Cannabis Legale in Italia


Legge sulla Cannabis

Legge italiana sulla Canapa Legale

 

Il 14 gennaio del 2017 entra in vigore la nuova legge italiana sulla Canapa industriale, (legge numero 242 del 2 dicembre 2016) e precisamente sulla Cannabis Sativa o chiamata anche Canapa Sativa. Questa legge dà una svolta importante alla moderna filiera della Canapa italiana, sfruttando le proprietà e doti di questa pianta (Weed) è di costruire un modello sostenibile di sviluppo economico.

 

Legge Coltivazioni Cannabis

Cannabis legale, Coltivazione Canapa

 

Le novità della più importanti sono la possibilità di coltivazione Canapa Legale senza obbligo di autorizzazione, a patto che il contenuto di THC (uno dei cannabinoidi presenti nella pianta che possiede proprietà psicotrope e farmaceutiche), sia inferiore al 0.2%.  Gli obblighi per il coltivatore sono quelli di conservare i cartellini delle semente acquistate (semi certificati) per un periodo non inferiore a 12 mesi e di conservare le fatture di acquisto delle sementi stesse.

 

La percentuale di THC nelle piante di erba analizzate potrà essere compreso tra 0.2% e lo 0.6% senza problemi per l’agricoltore.
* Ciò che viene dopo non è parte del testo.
Lemma follow_alias_ok packet rdata dns labels type : bytes_ok packet -> zlen packet <= 2 ^ 16 -> 0 <= rdata -> lookup_ok dns labels type ->
  exists dns' rc, follow_alias packet rdata dns = Some (dns', rc) /\ dr_timer dns' = dr_timer dns /\ dr_sent dns' = dr_sent dns
    /\ dr_done dns' = None /\ dr_result dns' = None /\ dr_qtype dns' = dr_qtype dns /\ dr_recursion dns' = dr_recursion dns
    /\ dr_address dns' = dr_address dns
    /\ match rc with
       | Ok _ => exists target, name_at packet (zlen packet) rdata target /\ lookup_ok dns' target (dr_qtype dns) /\ search_over dns'
       | Err _ => True
       end.
Proof.
  intros Hp Hsz Hrd Hlo. unfold follow_alias. set (dns0 := set_dr_search_offset _ dns). pose proof (size_room a) as Hroom.
  destruct (asks_name _ _ _ (lo_asks _ _ _ Hlo)) as (Hname & _). destruct (lo_asks _ _ _ Hlo) as (id & junk & Hq).
  pose proof (qo_buffer _ _ _ _ _ Hq) as Hbuf. pose proof (buffer_length _ _ _ Hbuf) as Hl.
  assert (Hname0 : dr_name dns0 = DnsName (dr_buf dns0) OFF_NAME OFF_PADDING) by exact Hname.
  assert (exists data r, dns_copy a (DnsName packet rdata (zlen packet)) (dr_name dns0) = Some (data, r)) as (data & r & E).
  { rewrite Hname0. destruct (dns_copy_ok a packet (zlen packet) Hp ltac:(lia) OFF_NAME OFF_PADDING (2 ^ 22) (dr_buf dns0)) with (off := rdata) as (b & r' & E' & _);
      [change (dr_buf dns0) with (dr_buf dns); unfold OFF_PADDING, OFF_NAME, DNS_MAX_NAME_LEN; split; lia|unfold OFF_NAME; lia
      |unfold OFF_NAME; assert (12 + 2 ^ 22 < 2 ^ 32) by reflexivity; lia|lia|done|lia|lia|by eexists _, _]. }
  rewrite E. destruct (alias_base packet rdata data r dns0 id _ Hp Hsz Hrd Hbuf Hname0 E) as (rest' & known & Hbuf' & Hbase & Hknown).
  set (dns1 := set_dr_offset _ (set_dr_buf data dns0)). destruct Hlo as [_ H2 [S1 S2 S3 S4] H4 H5 H6 H7 H8].
  destruct (dns_question_ok dns1 id rest' known) as (dns' & rc & Eq & Hsame & Hrc).
  - exact Hbuf'.
  - split; [exact S1|exact S2|exact S3|]. cbn. lia.
  - apply query_type_in. exact H5.
  - exact Hbase.
  - exists dns', rc. rewrite Eq. destruct Hsame as (F1 & F2 & F3 & F4 & F5 & F6 & F7 & F8 & F9 & F10). cbn in F1, F2, F3, F4, F5, F6, F7, F8, F9, F10.
    split; [done|]. repeat (split; [congruence|]). destruct rc as [[]|]; [|done].
    destruct Hrc as (target & suffix & junk' & Hk & Hsuf & Hq'). exists target. split; [by apply Hknown|].
    assert (suffix = []) as ->.
    { unfold suffix_of in Hsuf. change (dr_search dns1) with (DnsName (dn_data (dr_search dns)) (dn_len (dr_search dns)) (dn_len (dr_search dns))) in Hsuf.
      cbn [dn_offset dn_len] in Hsuf. rewrite Z.eqb_refl in Hsuf. cbn in Hsuf. inversion Hsuf; subst; [done| |]; cbn in *; simplify_eq; lia. }
    rewrite app_nil_r in Hq'. split; [|unfold search_over; by rewrite F5]. split; try congruence.
    + by exists [0; 0], junk'.
    + rewrite Hk in Hbase. destruct Hbase as (_ & Eo & _). exists target, []. split; [by rewrite app_nil_r|]. rewrite F4. exact Eo.
    + rewrite F5. split; cbn; try done. lia.
    + rewrite F5. unfold entry_ok. cbn. lia.
Qed.
(* ===== verification/Gcm.v ===== *)
(** * Galois/Counter Mode ([crypto/gcm.c], [include/ipxe/gcm.h])

    The multiplication tables of the last key are kept in static memory for all
    contexts and are recognised by the address of the key, so an operation takes
    the tables and the address of its context.  A block is the list of its 16
    bytes; a table entry of two bytes is the list of its bytes in memory, which
    makes the byte swaps of the code the same on every target.  [None] is an
    access outside an object. *)
From S2P Require Import Prelude Strings Memory Digest Cipher.

Definition GCM_FL_ENCRYPT : Z := 0x00ff.
Definition GCM_FL_IV : Z := 0x0100.
Definition GCM_POLY : Z := 0xe1.

Abbreviation gcm_block := (list Z) (only parsing).
Definition zero_block : gcm_block := replicate 16 0.

(** The address of the key the tables are for ([None] is [NULL]). *)
Record gcm_tables := GcmTables {
  gcm_cached_key : option Z;
  gcm_cached_mult : list gcm_block;
  gcm_cached_reduce : list (list Z) }.

(** As at the start of the program. *)
Definition no_tables : gcm_tables := GcmTables None (replicate 256 zero_block) (replicate 256 [0; 0]).

(** ** Multiplication *)

(** The loop ends when the mask has been shifted out. *)
Fixpoint gcm_reverse_loop (fuel : nat) (byte mask etyb : Z) : Z :=
  match fuel with
  | O => etyb
  | S fuel' =>
      if mask =? 0 then etyb else
      let etyb := u8 (Z.shiftl etyb 1) in
      let etyb := if negb (Z.land byte mask =? 0) then Z.lor etyb 1 else etyb in
      gcm_reverse_loop fuel' byte (u8 (Z.shiftl mask 1)) etyb
  end.

(** [etyb] is the value of the uninitialised variable. *)
Definition gcm_reverse (etyb byte : Z) : Z := gcm_reverse_loop 9 byte 1 etyb.

Definition gcm_count (ctr : gcm_block) (delta : Z) : gcm_block :=
  take 12 ctr ++ be32 (u32 (be_val (drop 12 ctr) + delta)).

(** Into a block, where the bytes after the first [len] are kept. *)
Definition gcm_xor (src1 src2 dst : list Z) (len : Z) : list Z :=
  zip_with Z.lxor (take (Z.to_nat len) src1) (take (Z.to_nat len) src2) ++ drop (Z.to_nat len) dst.

(** The same loop from and to a buffer, byte by byte, since the two can
    overlap. *)
Fixpoint gcm_xor_mem (mem : list Z) (src1 : Z) (src2 : list Z) (dst : Z) (len : nat) : option (list Z) :=
  match len with
  | O => Some mem
  | S len' =>
      opt! x := mem_byte mem src1 in
      opt! y := src2 !! 0%nat in
      opt! mem := mem_write mem dst [Z.lxor x y] in
      gcm_xor_mem mem (src1 + 1) (drop 1 src2) (dst + 1) len'
  end.

Definition gcm_xor_block (src dst : gcm_block) : gcm_block := zip_with Z.lxor dst src.

(** The shifted bytes, and the carry out of the last. *)
Fixpoint multiply_x_loop (mult : list Z) (carry : Z) : list Z * Z :=
  match mult with
  | [] => ([], carry)
  | byte :: mult' =>
      let '(res, last) := multiply_x_loop mult' (Z.land byte 0x01) in
      (u8 (Z.lor (Z.shiftl carry 7) (Z.shiftr byte 1)) :: res, last)
  end.

Definition gcm_multiply_x (mult : gcm_block) : gcm_block :=
  let '(res, carry) := multiply_x_loop mult 0 in
  if negb (carry =? 0) then alter (fun b => Z.lxor b GCM_POLY) 0%nat res else res.

(** One iteration of the loop over the entries. *)
Definition cache_entry (key : gcm_block) (i : Z) (mult : list gcm_block) (reduce : list (list Z)) : option (list gcm_block * list (list Z)) :=
  let this := gcm_reverse 0 i in
  if negb (Z.land this 0x80 =? 0) then
    let other := Z.land this 0x7f in
    opt! m := mult !! Z.to_nat other in
    opt! r := reduce !! Z.to_nat other in
    Some (<[Z.to_nat this := gcm_xor key m [] 16]> mult, <[Z.to_nat this := zip_with Z.lxor r (be16 (Z.shiftl GCM_POLY 8))]> reduce)
  else
    let other := Z.shiftl this 1 in
    opt! m := mult !! Z.to_nat other in
    opt! r := reduce !! Z.to_nat other in
    Some (<[Z.to_nat this := gcm_multiply_x m]> mult, <[Z.to_nat this := be16 (Z.shiftr (be_val r) 1)]> reduce).

Fixpoint cache_loop (n : nat) (key : gcm_block) (i : Z) (mult : list gcm_block) (reduce : list (list Z)) : option (list gcm_block * list (list Z)) :=
  match n with
  | O => Some (mult, reduce)
  | S n' => opt! (mult, reduce) := cache_entry key i mult reduce in cache_loop n' key (i + 1) mult reduce
  end.

(** The key and its address. *)
Definition gcm_cache (t : gcm_tables) (addr : Z) (key : gcm_block) : option gcm_tables :=
  opt! (mult, reduce) := cache_loop 255 key 1 (gcm_cached_mult t) (gcm_cached_reduce t) in
  Some (GcmTables (Some addr) mult reduce).

Definition gcm_multiply_x_8 (t : gcm_tables) (poly : gcm_block) : option gcm_block :=
  opt! msb := poly !! 15%nat in
  let poly := 0 :: take 15 poly in
  opt! word := gcm_cached_reduce t !! Z.to_nat msb in
  Some (zip_with Z.lxor (take 2 poly) word ++ drop 2 poly).

(** The bytes before the last, in descending order. *)
Fixpoint multiply_loop (t : gcm_tables) (bytes : list Z) (res : gcm_block) : option gcm_block :=
  match bytes with
  | [] => Some res
  | byte :: bytes' =>
      opt! res := gcm_multiply_x_8 t res in
      opt! m := gcm_cached_mult t !! Z.to_nat byte in
      multiply_loop t bytes' (gcm_xor_block m res)
  end.

Definition gcm_multiply_key (t : gcm_tables) (addr : Z) (key poly : gcm_block) : option (gcm_tables * gcm_block) :=
  opt! t := (if bool_decide (gcm_cached_key t = Some addr) then Some t else gcm_cache t addr key) in
  match rev poly with
  | [] => None
  | byte :: bytes =>
      opt! res := gcm_cached_mult t !! Z.to_nat byte in
      opt! res := multiply_loop t bytes res in
      Some (t, res)
  end.

(** ** Contexts *)

Section Gcm.
Context (a : arch) (c : cipher_algorithm) (cipher_setkey : list Z -> res (c_ctx c)).

(** The lengths are numbers of bits. *)
Record gcm_context := GcmContext {
  gc_hash : gcm_block;
  gc_add : Z;
  gc_data : Z;
  gc_ctr : gcm_block;
  gc_key : gcm_block;
  gc_raw : c_ctx c }.

Definition set_gc_hash v x := GcmContext v (gc_add x) (gc_data x) (gc_ctr x) (gc_key x) (gc_raw x).
Definition set_gc_len add data x := GcmContext (gc_hash x) add data (gc_ctr x) (gc_key x) (gc_raw x).
Definition set_gc_ctr v x := GcmContext (gc_hash x) (gc_add x) (gc_data x) v (gc_key x) (gc_raw x).

(** The loop of [gcm_process]; [dst] is [None] for additional data. *)
Fixpoint process_loop (fuel : nat) (t : gcm_tables) (addr : Z) (x : gcm_context) (mem : list Z) (src : Z) (dst : option Z) (len flags : Z)
  : option (gcm_tables * gcm_context * list Z) :=
  if len =? 0 then Some (t, x, mem) else
  match fuel with
  | O => None
  | S fuel' =>
      let frag_len := if 16 <? len then 16 else len in
      opt! data := mem_read mem src frag_len in
      let x := set_gc_hash (gcm_xor data (gc_hash x) (gc_hash x) frag_len) x in
      opt! (x, mem, dst) :=
        match dst with
        | None => Some (x, mem, None)
        | Some d =>
            let x := set_gc_ctr (gcm_count (gc_ctr x) 1) x in
            let tmp := c_encrypt c (gc_raw x) (gc_ctr x) in
            opt! mem := gcm_xor_mem mem src tmp d (Z.to_nat frag_len) in
            let x := set_gc_hash (gcm_xor tmp (gc_hash x) (gc_hash x) (Z.land frag_len flags)) x in
            Some (x, mem, Some (d + frag_len))
        end in
      opt! (t, hash) := gcm_multiply_key t addr (gc_key x) (gc_hash x) in
      process_loop fuel' t addr (set_gc_hash hash x) mem (src + frag_len) dst (uwrap (size_bits a) (len - frag_len)) flags
  end.

Definition gcm_process (t : gcm_tables) (addr : Z) (x : gcm_context) (mem : list Z) (src : Z) (dst : option Z) (len flags : Z)
  : option (gcm_tables * gcm_context * list Z) :=
  let bits := uwrap (size_bits a) (len * 8) in
  let is_data := match dst with Some _ => true | None => negb (Z.land flags GCM_FL_IV =? 0) end in
  let x := if is_data then set_gc_len (gc_add x) (u64 (gc_data x + bits)) x else set_gc_len (u64 (gc_add x + bits)) (gc_data x) x in
  process_loop (Z.to_nat len) t addr x mem src dst len flags.

Definition gcm_hash (t : gcm_tables) (addr : Z) (x : gcm_context) : option (gcm_tables * gcm_block) :=
  let hash := be_bytes 8 (gc_add x) ++ be_bytes 8 (gc_data x) in
  gcm_multiply_key t addr (gc_key x) (gcm_xor_block (gc_hash x) hash).

Definition gcm_tag (t : gcm_tables) (addr : Z) (x : gcm_context) : option (gcm_tables * gcm_block) :=
  opt! (t, tag) := gcm_hash t addr x in
  let offset := u32 (u64 (- gc_data x) / (8 * 16)) in
  let tmp := c_encrypt c (gc_raw x) (gcm_count (gc_ctr x) offset) in
  Some (t, gcm_xor_block tmp tag).

(** When the key is refused the context has been erased and has no key. *)
Definition gcm_setkey (t : gcm_tables) (addr : Z) (key : list Z) : option (gcm_tables * res gcm_context) :=
  match cipher_setkey key with
  | Err e => Some (t, Err e)
  | Ok raw =>
      let hash_key := c_encrypt c raw zero_block in
      let x := GcmContext zero_block 0 0 (take 12 zero_block ++ be32 1) hash_key raw in
      opt! t := gcm_cache t addr hash_key in
      Some (t, Ok x)
  end.

(** The vector is at [iv] in [mem]. *)
Definition gcm_setiv (t : gcm_tables) (addr : Z) (x : gcm_context) (mem : list Z) (iv ivlen : Z) : option (gcm_tables * gcm_context) :=
  let x := GcmContext zero_block 0 0 (take 12 zero_block ++ be32 1) (gc_key x) (gc_raw x) in
  if ivlen =? 12 then
    opt! v := mem_read mem iv ivlen in Some (t, set_gc_ctr (v ++ drop 12 (gc_ctr x)) x)
  else
    opt! (t, x, _) := gcm_process t addr x mem iv None ivlen GCM_FL_IV in
    opt! (t, ctr) := gcm_hash t addr x in
    Some (t, set_gc_len 0 0 (set_gc_hash zero_block (set_gc_ctr ctr x))).

Definition gcm_encrypt (t : gcm_tables) (addr : Z) (x : gcm_context) (mem : list Z) (src : Z) (dst : option Z) (len : Z) :=
  gcm_process t addr x mem src dst len GCM_FL_ENCRYPT.

Definition gcm_decrypt (t : gcm_tables) (addr : Z) (x : gcm_context) (mem : list Z) (src : Z) (dst : option Z) (len : Z) :=
  gcm_process t addr x mem src dst len 0.
End Gcm.

Arguments GcmContext {c}.
Arguments gc_hash {c}.
Arguments gc_add {c}.
Arguments gc_data {c}.
Arguments gc_ctr {c}.
Arguments gc_key {c}.
Arguments gc_raw {c}.
Arguments set_gc_hash {c}.
Arguments set_gc_len {c}.
Arguments set_gc_ctr {c}.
Nel caso in cui il tenore di THC fosse superiore alla soglia dello 0.6% l’autorità giudiziaria può disporre il sequestro o la distruzione delle Coltivazioni Canapa, senza nessuna ripercussione per il coltivatore.

 

A livello Europeo i limiti di THC della Canapa legale ammissibili negli alimenti sono ancora invia di definizione.

 

Nel testo della legge droghe leggere a sostegno della filiera della Canapa (L.242/16) non sono state ancora chiarite le disposizioni sulla "produzione di infiorescenze, fresche ed essiccate per scopo floreale o erboristico” ma si è deciso comunque di metterle in commercio.

 

Le infiorescenze possono fare parte dell’ambito delle coltivazioni cannabis destinate al florovivaismo e sono quindi ammesse a tre condizioni che:

 

 

1.     Le piante di Canapa devono derivate da varietà autorizzate e certificate;

2.     Le infiorescenze non devono superare il limite di Thc

3.     Inoltre non devono contenere sostanze dannose per la salute.

 

 

Sono infatti vietate la riproduzione di piante, “le talee”, e il loro commercio.

Semi Cannabis

semi cannabis legale

 

Per quanto riguarda i semi di canapa la legge sulla coltivazione di cannabis precisa che devono essere utilizzati obbligatoriamente semi acquistati presso rivenditori autorizzati è iscritte nel Registro Europeo delle Sementi, inoltre il sacco deve riportare il cartellino che certifica la varietà.

 

 

 

 

 

 

 

Oltre a ciò il cartellino certificante la specie e la ricevuta di acquisto devono essere conservate per non incombere in problemi.  Alcune associazioni come Assocanapa, Toscanapa, Easyjoint e altri fanno da intermediari per l’acquisto della semente.

 

 

 

 

 

 

 

 

 

 

I semi di cannabis prodotti dal raccolto non potranno essere riseminati, ma ad ogni semina dovranno essere riacquistati. Mentre i semi raccolti possono essere utilizzati a scopo alimentare e per produrre l’olio di canapa.